El realizador utiliza planos largos siguiendo a sus personajes por infinitos pasillos, conversaciones banales y profundos silencios para crear una atmósfera muy particular, desprovista de lirismo. La mayoría de los actores no son profesionales, por lo que se trata de estudiantes haciendo de ellos mismos. Van Sant se carga la cámara para seguir de cerca a los protagonistas, pero con un frío distanciamiento en el plano emocional. La historia ha sido desprovista de todo para mostrarnos lo esencial, y esto sí que se hace utilizando grandes recursos técnicos y narrativos.

Posteriormente a su estreno, la película estuvo envuelta en una polémica debido a la matanza en la reserva india de Red Lake (Minnesota), perpetrada por Jeff Weise, quien supuestamente había visto la película 17 días antes. Un amigo suyo aseguró que el joven había estado hablando específicamente de las escenas violentas del film de Van Sant.

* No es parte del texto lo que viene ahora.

(** A predicate that holds from position [a] up to [b]. *)
Lemma filter_segment (l : list A) a b : (a <= b)%nat ->
  (forall j x, l !! j = Some x -> P x <-> (a <= j < b)%nat) -> filter P l = take (b - a) (drop a l).
Proof using Type*.
  intros Hab Hp. rewrite <- (take_drop a l) at 1. rewrite <- (take_drop (b - a) (drop a l)) at 1.
  rewrite !filter_app, drop_drop. rewrite (filter_none (take a l)), (filter_all (take _ _)), (filter_none (drop _ l)).
  - by rewrite app_nil_r.
  - intros x (j & Hj)%list_elem_of_lookup. rewrite lookup_drop in Hj. rewrite (Hp _ _ Hj). lia.
  - intros x (j & Hj)%list_elem_of_lookup. apply lookup_take_Some in Hj as [Hj Hlt]. rewrite lookup_drop in Hj.
    rewrite (Hp _ _ Hj). lia.
  - intros x (j & Hj)%list_elem_of_lookup. apply lookup_take_Some in Hj as [Hj Hlt]. rewrite (Hp _ _ Hj). lia.
Qed.

Lemma filter_outside (l : list A) a b : (a <= b)%nat ->
  (forall j x, l !! j = Some x -> P x <-> ~ (a <= j < b)%nat) -> filter P l = take a l ++ drop b l.
Proof using Type*.
  intros Hab Hp. rewrite <- (take_drop a l) at 1. rewrite <- (take_drop (b - a) (drop a l)) at 1.
  rewrite !filter_app, drop_drop. rewrite (filter_all (take a l)), (filter_none (take _ _)), (filter_all (drop _ l)).
  - cbn [app]. do 2 f_equal. lia.
  - intros x (j & Hj)%list_elem_of_lookup. rewrite lookup_drop in Hj. rewrite (Hp _ _ Hj). lia.
  - intros x (j & Hj)%list_elem_of_lookup. apply lookup_take_Some in Hj as [Hj Hlt]. rewrite lookup_drop in Hj.
    rewrite (Hp _ _ Hj). lia.
  - intros x (j & Hj)%list_elem_of_lookup. apply lookup_take_Some in Hj as [Hj Hlt]. rewrite (Hp _ _ Hj). lia.
Qed.
End filters.

Section sorted_set.
Context {D : Type} `{ScoreLaws D}.

Implicit Types (h : heap D) (c : @cell D) (cs : list (@cell D)).

(** ** The sorted list *)

Abbreviation zkey := (D * sds)%type.

Definition keys (cs : list cell) : list zkey := key <$> cs.

(** The member with its score. *)
Definition same_key (y a : zkey) : bool := score_eq a.1 y.1 && bool_decide (a.2 = y.2).

Fixpoint zadd (y : zkey) (l : list zkey) : list zkey :=
  match l with
  | [] => [y]
  | a :: l => if kltb a y then a :: zadd y l else y :: a :: l
  end.

Definition zrem (y : zkey) (l : list zkey) : list zkey := filter (fun a => same_key y a = false) l.

Definition zmem (y : zkey) (l : list zkey) : Prop := Exists (fun a => same_key y a = true) l.

Lemma zadd_ins y l k : (k <= length l)%nat ->
  (forall j a, l !! j = Some a -> kltb a y = bool_decide (j < k)%nat) -> zadd y l = ins k y l.
Proof.
  revert k. induction l as [|a l IH]; intros k Hk Hpos.
  { by destruct k; [|cbn in Hk; lia]. }
  cbn [zadd]. rewrite (Hpos 0%nat a eq_refl). destruct k as [|k].
  - by rewrite bool_decide_false by lia.
  - rewrite bool_decide_true by lia. change (ins (S k) y (a :: l)) with (a :: ins k y l). f_equal. apply IH.
    + cbn in Hk. lia.
    + intros j b Hj. rewrite (Hpos (S j) b Hj). apply bool_decide_ext. lia.
Qed.

Lemma keys_ins k c cs : keys (ins k c cs) = ins k (key c) (keys cs).
Proof. unfold keys, ins. by rewrite fmap_app, fmap_cons, fmap_take, fmap_drop. Qed.

Lemma same_key_true y a : same_key y a = true <-> score_eq a.1 y.1 = true /\ a.2 = y.2.
Proof. unfold same_key. by rewrite andb_true_iff, bool_decide_eq_true. Qed.

(** Equal keys are not ordered. *)
Lemma same_key_not_lt y a : same_key y a = true -> kltb a y = false.
Proof using Type*.
  intros [Hs He]%same_key_true. unfold kltb. rewrite (score_eq_lt_l _ _ _ Hs), score_lt_irrefl, He.
  assert (sdscmp y.2 y.2 = 0) as -> by (rewrite sdscmp_lexcmp; by apply lexcmp_eq). by rewrite andb_false_r.
Qed.

Lemma klt_same_key a b y : klt a b -> same_key y b = true -> klt a y.
Proof using Type*.
  intros [Hl|[Hs Hl]] [Hb He]%same_key_true.
  - left. by rewrite <- (score_eq_lt_r _ _ _ Hb).
  - right. split; [by eapply score_eq_trans|by rewrite <- He].
Qed.

(** In a sorted list the cells below a key and the cell of the key. *)
Lemma same_key_pos cs y k : StronglySorted klt (keys cs) ->
  (forall j c, cs !! j = Some c -> kltb (key c) y = bool_decide (j < k)%nat) ->
  forall j c, cs !! j = Some c -> same_key y (key c) = true -> j = k.
Proof using Type*.
  intros Hs Hpos j c Hj Hc. pose proof (Hpos j c Hj) as Hb. rewrite (same_key_not_lt _ _ Hc) in Hb.
  symmetry in Hb. apply bool_decide_eq_false in Hb. destruct (decide (j = k)) as [|Hne]; [done|].
  destruct (lookup_lt_is_Some_2 cs k) as [d Hd]; [apply lookup_lt_Some in Hj; lia|].
  rewrite sorted_lookup in Hs. assert (klt (key d) (key c)) as Hlt.
  { apply (Hs k j); [lia| |]; unfold keys; rewrite list_lookup_fmap; [by rewrite Hd|by rewrite Hj]. }
  pose proof (klt_same_key _ _ _ Hlt Hc) as Hk%kltb_true. rewrite (Hpos k d Hd) in Hk.
  apply bool_decide_eq_true in Hk. lia.
Qed.

Lemma zrem_absent y l : ~ zmem y l -> zrem y l = l.
Proof.
  intros Hm. unfold zrem. apply filter_all. intros a Ha. destruct (same_key y a) eqn:E; [|done].
  exfalso. apply Hm, Exists_exists. by exists a.
Qed.

Lemma zrem_ins y a l k : same_key y a = true -> ~ zmem y l -> zrem y (ins k a l) = l.
Proof.
  intros Ha Hm. unfold zrem, ins. rewrite filter_app, filter_cons, decide_False by (by rewrite Ha).
  rewrite <- filter_app, take_drop. by apply zrem_absent.
Qed.

Lemma sublist_elem {A} (l l' : list A) x : sublist l' l -> x ∈ l' -> x ∈ l.
Proof.
  induction 1 as [|y l1 l2 Hsub IH|y l1 l2 Hsub IH]; intros Hx; [done| |right; by apply IH].
  apply elem_of_cons in Hx as [->|Hx]; [by left|right; by apply IH].
Qed.

Lemma sublist_map {A B} (f : A -> B) l l' : sublist l' l -> sublist (f <$> l') (f <$> l).
Proof. induction 1; cbn; by constructor. Qed.

Lemma sorted_sublist {A} (R : A -> A -> Prop) l l' : sublist l' l -> StronglySorted R l -> StronglySorted R l'.
Proof.
  induction 1 as [|x l1 l2 Hsub IH|x l1 l2 Hsub IH]; intros Hs; [done| |].
  - apply StronglySorted_inv in Hs as [Hs Hf]. constructor; [by apply IH|].
    rewrite Forall_forall in Hf |- *. intros y Hy. apply Hf. by eapply sublist_elem.
  - apply StronglySorted_inv in Hs as [Hs _]. by apply IH.
Qed.

Lemma sublist_take_drop {A} (l : list A) a b : (a <= b)%nat -> sublist (take a l ++ drop b l) l.
Proof.
  intros Hab. rewrite <- (take_drop a l) at 3. apply sublist_app; [done|].
  replace b with (a + (b - a))%nat by lia. rewrite <- drop_drop. apply sublist_drop.
Qed.

(** Removing cells keeps the order. *)
Lemma zsl_ok_sublist h zsl cs h' zsl' cs' : zsl_ok h zsl cs -> list_ok h' zsl' cs' -> sublist cs' cs -> zsl_ok h' zsl' cs'.
Proof.
  intros Hz [] Hsub. constructor; [done..| |].
  - eapply sorted_sublist; [by apply sublist_map|apply (zo_sorted _ _ _ Hz)].
  - pose proof (zo_nan _ _ _ Hz) as Hn. rewrite Forall_forall in Hn |- *. intros c Hc. apply Hn.
    by eapply sublist_elem.
Qed.

(** ** The end of a search *)

Lemma found_ok h zsl cs k us : nodes_ok h (header zsl) (zlevel zsl) cs -> (k <= length cs)%nat ->
  path_ok (ranks (header zsl) (zlevel zsl) cs) k us (zlevel zsl) ->
  (ranks (header zsl) (zlevel zsl) cs).*1 !! k = Some (found zsl us) /\
  (exists us', us = (found zsl us, Z.of_nat k) :: us') /\
  exists l, get_level h (found zsl us) 0 = Some l /\ forward l = cid <$> cs !! k.
Proof.
  intros Hn Hk [_ Hus]. pose proof (no_level _ _ _ _ Hn) as Hlv.
  destruct (Hus 0%nat) as (q & u & Hu & Hq & Hp); [lia|].
  assert (forall j c, cs !! j = Some c -> (1 <= cht c)%nat) as Hht.
  { intros j c Hj. apply (no_heights _ _ _ _ Hn j c Hj). }
  assert (q = k) as -> by (eapply prev_zero; [|exact Hht|exact Hk|exact Hp]; lia).
  destruct us as [|[u' t] us]; [done|]. injection Hu as -> ->. cbn [found]. split_and!; [done|by eexists|].
  exists (lev (ranks (header zsl) (zlevel zsl) cs) 0 k). split; [|by apply nxt_zero].
  destruct Hp as (_ & ([u' hq] & Hy & Hi) & _). rewrite (lookup_fst _ _ _ _ Hy) in Hq. injection Hq as ->.
  by eapply (no_levels _ _ _ _ Hn).
Qed.

(** [is_node] on the node of a cell. *)
Lemma is_node_same_key sc e n c : ele n = Some (cel c) -> score n = csc c ->
  is_node sc e n = same_key (sc, e) (key c).
Proof using Type*.
  intros He Hs. unfold is_node, same_key. rewrite He, Hs. cbn [key fst snd]. rewrite score_eq_sym. f_equal.
  apply bool_decide_ext. rewrite sdscmp_lexcmp. apply lexcmp_eq.
Qed.

Lemma zmem_lookup y cs : zmem y (keys cs) <-> exists j c, cs !! j = Some c /\ same_key y (key c) = true.
Proof.
  unfold zmem, keys. rewrite Exists_exists. split.
  - intros (a & (c & -> & (j & Hj)%list_elem_of_lookup)%list_elem_of_fmap & Ha). by exists j, c.
  - intros (j & c & Hj & Hc). exists (key c). split; [|done]. apply list_elem_of_fmap. exists c. split; [done|].
    by eapply list_elem_of_lookup_2.
Qed.

(** ** Deletion and update of a member *)

Lemma delete_ins {A} (l : list A) k x : l !! k = Some x -> l = ins k x (delete k l) /\ (k <= length (delete k l))%nat.
Proof. intros Hx. rewrite delete_take_drop. by apply ins_split. Qed.

Lemma keys_delete cs k c y : StronglySorted klt (keys cs) ->
  (forall j d, cs !! j = Some d -> kltb (key d) y = bool_decide (j < k)%nat) ->
  cs !! k = Some c -> same_key y (key c) = true -> keys (delete k cs) = zrem y (keys cs).
Proof using Type*.
  intros Hs Hpos Hk Hc. unfold keys, zrem. rewrite list_fmap_delete, delete_take_drop.
  symmetry. apply filter_outside; [lia|]. intros j a Hj. apply list_lookup_fmap_Some in Hj as (d & -> & Hj).
  split.
  - intros Hd ?. assert (j = k) as -> by lia. congruence.
  - intros Hjk. destruct (same_key y (key d)) eqn:E; [|done]. exfalso. apply Hjk.
    pose proof (same_key_pos cs y k Hs Hpos j d Hj E). lia.
Qed.

Lemma zslDelete_ok h zsl cs sc e keep : zsl_ok h zsl cs ->
  exists h' zsl' r, zslDelete h zsl sc e keep = Some (h', zsl', r) /\ header zsl' = header zsl /\
    match r with
    | Some x => exists k c, cs !! k = Some c /\ cid c = x /\ same_key (sc, e) (key c) = true /\
        zsl_ok h' zsl' (delete k cs) /\ keys (delete k cs) = zrem (sc, e) (keys cs) /\
        dom h' = if keep then dom h else dom h ∖ {[x]}
    | None => ~ zmem (sc, e) (keys cs) /\ h' = h /\ zsl' = zsl
    end.
Proof using Type*.
  intros Hz. unfold zslDelete. destruct (search_key_ok h zsl cs sc e Hz) as (us & k & -> & Hk & Hpath & Hpos).
  cbn [mbind option_bind]. pose proof (zo_nodes _ _ _ Hz) as Hn.
  destruct (found_ok _ _ _ _ _ Hn Hk Hpath) as (_ & _ & l & -> & Hf). cbn [mbind option_bind]. rewrite Hf.
  pose proof (same_key_pos cs (sc, e) k (zo_sorted _ _ _ Hz) Hpos) as Hsame.
  destruct (cs !! k) as [c|] eqn:Ec; cbn [fmap option_fmap option_map].
  2: { exists h, zsl, None. split_and!; [done..| |done|done]. intros (j & c & Hj & Hc)%zmem_lookup.
       rewrite (Hsame j c Hj Hc) in Hj. congruence. }
  destruct (cell_node _ _ _ _ _ _ Hn Ec) as (n & Hnode & He & Hs & _). rewrite Hnode. cbn [mbind option_bind].
  rewrite (is_node_same_key sc e n c He Hs). destruct (same_key (sc, e) (key c)) eqn:Esame.
  2: { exists h, zsl, None. split_and!; [done..| |done|done]. intros (j & d & Hj & Hd)%zmem_lookup.
       rewrite (Hsame j d Hj Hd) in Hj. congruence. }
  destruct (delete_ins _ _ _ Ec) as [Hins Hk']. pose proof (zsl_list_ok _ _ _ Hz) as Hlo.
  rewrite Hins in Hlo, Hpath. destruct Hpath as [_ Hpath].
  pose proof (ins_not_in _ _ _ _ _ Hlo) as Hnin.
  destruct (zslDeleteNode_ok _ _ _ _ _ _ Hlo Hk' Hpath) as (h1 & zsl1 & -> & Hlo1 & Hhd & Hdom & _).
  cbn [mbind option_bind]. eexists _, zsl1, (Some (cid c)). split; [done|]. split; [done|].
  exists k, c. assert (keys (delete k cs) = zrem (sc, e) (keys cs)) as Hkeys.
  { eapply keys_delete; [apply (zo_sorted _ _ _ Hz)|exact Hpos|exact Ec|exact Esame]. }
  rewrite <- Hhd in Hnin. assert (sublist (delete k cs) cs) as Hsub by apply sublist_delete.
  split_and!; [done..| |done|].
  - destruct keep; eapply zsl_ok_sublist; [exact Hz|done|done|exact Hz|by apply free_list_ok|done].
  - destruct keep; [done|]. unfold zslFreeNode. by rewrite dom_delete_L, Hdom.
Qed.

Lemma set_score_ok h zsl cs k c s : list_ok h zsl cs -> cs !! k = Some c ->
  exists h', set_score h (cid c) s = Some h' /\ list_ok h' zsl (<[k := Cell (cid c) (cht c) s (cel c)]> cs) /\
    dom h' = dom h.
Proof using Type*.
  intros [Hn Ht Hl Hb] Hk. set (c' := Cell (cid c) (cht c) s (cel c)).
  destruct (cell_node _ _ _ _ _ _ Hn Hk) as (n & Hnode & He & Hs & Hbk & Hlv).
  unfold set_score. rewrite Hnode. cbn [mbind option_bind].
  set (h' := <[cid c := ZNode (ele n) s (backward n) (level n)]> h). exists h'.
  assert (cid <$> <[k := c']> cs = cid <$> cs) as Hids.
  { rewrite list_fmap_insert. apply list_insert_id. by rewrite list_lookup_fmap, Hk. }
  assert (forall hd lvl, ranks hd lvl (<[k := c']> cs) = ranks hd lvl cs) as Hranks.
  { intros hd lvl. unfold ranks. f_equal. rewrite list_fmap_insert. apply list_insert_id.
    by rewrite list_lookup_fmap, Hk. }
  assert (forall j, prev (<[k := c']> cs) j = prev cs j) as Hprev.
  { intros [|j]; [done|]. cbn [prev]. by rewrite <- !list_lookup_fmap, Hids. }
  assert (forall q i, get_level h' q i = get_level h q i) as Hlev.
  { intros q i. unfold get_level, h'. destruct (decide (q = cid c)) as [->|Hq].
    - by rewrite lookup_insert_eq, Hnode.
    - by rewrite lookup_insert_ne. }
  assert (forall q, q <> cid c -> info h' q = info h q) as Hinfo.
  { intros q Hq. unfold info, h'. by rewrite lookup_insert_ne. }
  pose proof (no_nodup _ _ _ _ Hn) as [Hhd Hnd]%NoDup_cons.
  split_and!; [done| |].
  2: { unfold h'. rewrite dom_insert_L. assert (cid c ∈ dom h) by (apply elem_of_dom; by eexists). set_solver. }
  constructor.
  - constructor.
    + rewrite Hids. apply (no_nodup _ _ _ _ Hn).
    + rewrite Hinfo; [apply (no_header _ _ _ _ Hn)|]. intros Heq. apply Hhd. rewrite Heq.
      apply list_elem_of_fmap. exists c. split; [done|]. by eapply list_elem_of_lookup_2.
    + intros i Hi. rewrite Hlev. by apply (no_above _ _ _ _ Hn).
    + intros j d Hj. rewrite Hprev. destruct (decide (j = k)) as [->|Hne].
      * rewrite list_lookup_insert_eq in Hj by (by eapply lookup_lt_Some). injection Hj as <-.
        unfold info, h'. cbn [cid c']. rewrite lookup_insert_eq. cbn. by rewrite He, Hbk, Hlv.
      * rewrite list_lookup_insert_ne in Hj by done. rewrite Hinfo; [by apply (no_cells _ _ _ _ Hn)|].
        intros Heq. apply Hne. apply (NoDup_lookup _ j k (cid c) Hnd); rewrite list_lookup_fmap; [|by rewrite Hk].
        rewrite Hj. cbn. by rewrite Heq.
    + intros j d Hj. destruct (decide (j = k)) as [->|Hne].
      * rewrite list_lookup_insert_eq in Hj by (by eapply lookup_lt_Some). injection Hj as <-.
        by apply (no_heights _ _ _ _ Hn k c).
      * rewrite list_lookup_insert_ne in Hj by done. by apply (no_heights _ _ _ _ Hn j d).
    + apply (no_level _ _ _ _ Hn).
    + rewrite Hranks. intros r p ht i Hr Hi. rewrite Hlev. by apply (no_levels _ _ _ _ Hn r p ht).
  - rewrite Ht, !last_lookup, length_insert, <- !list_lookup_fmap. by rewrite Hids.
  - unfold zlen. rewrite length_insert. apply Hl.
  - unfold zlen. rewrite length_insert. apply Hb.
Qed.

En definitiva, Gus Van Sant consigue una obra maestra al contarnos la película de una manera tan fría, distante e inteligente. El film bebe de las fuentes del documental y genera una atmósfera que nos atrapa. Al acabar la película, aunque durante el visionado se ha experimentado que el ritmo es lento y pausado, queda la sensación de que ha pasado volando. Posiblemente, lo que nos sorprende es la cotidianidad con la que se trata los hechos previos a la masacre (tanto los que protagonizan las víctimas como los asesinos) y que la película en ningún momento busca explicaciones ni culpables, simplemente nos muestra una situación y unos hechos. El trabajo de reflexión comienza después de los títulos de crédito finales.

La película ganó la Palma de Oro y el premio al Mejor Director en la edición de 2003 del Festival de Cannes con todo merecimiento.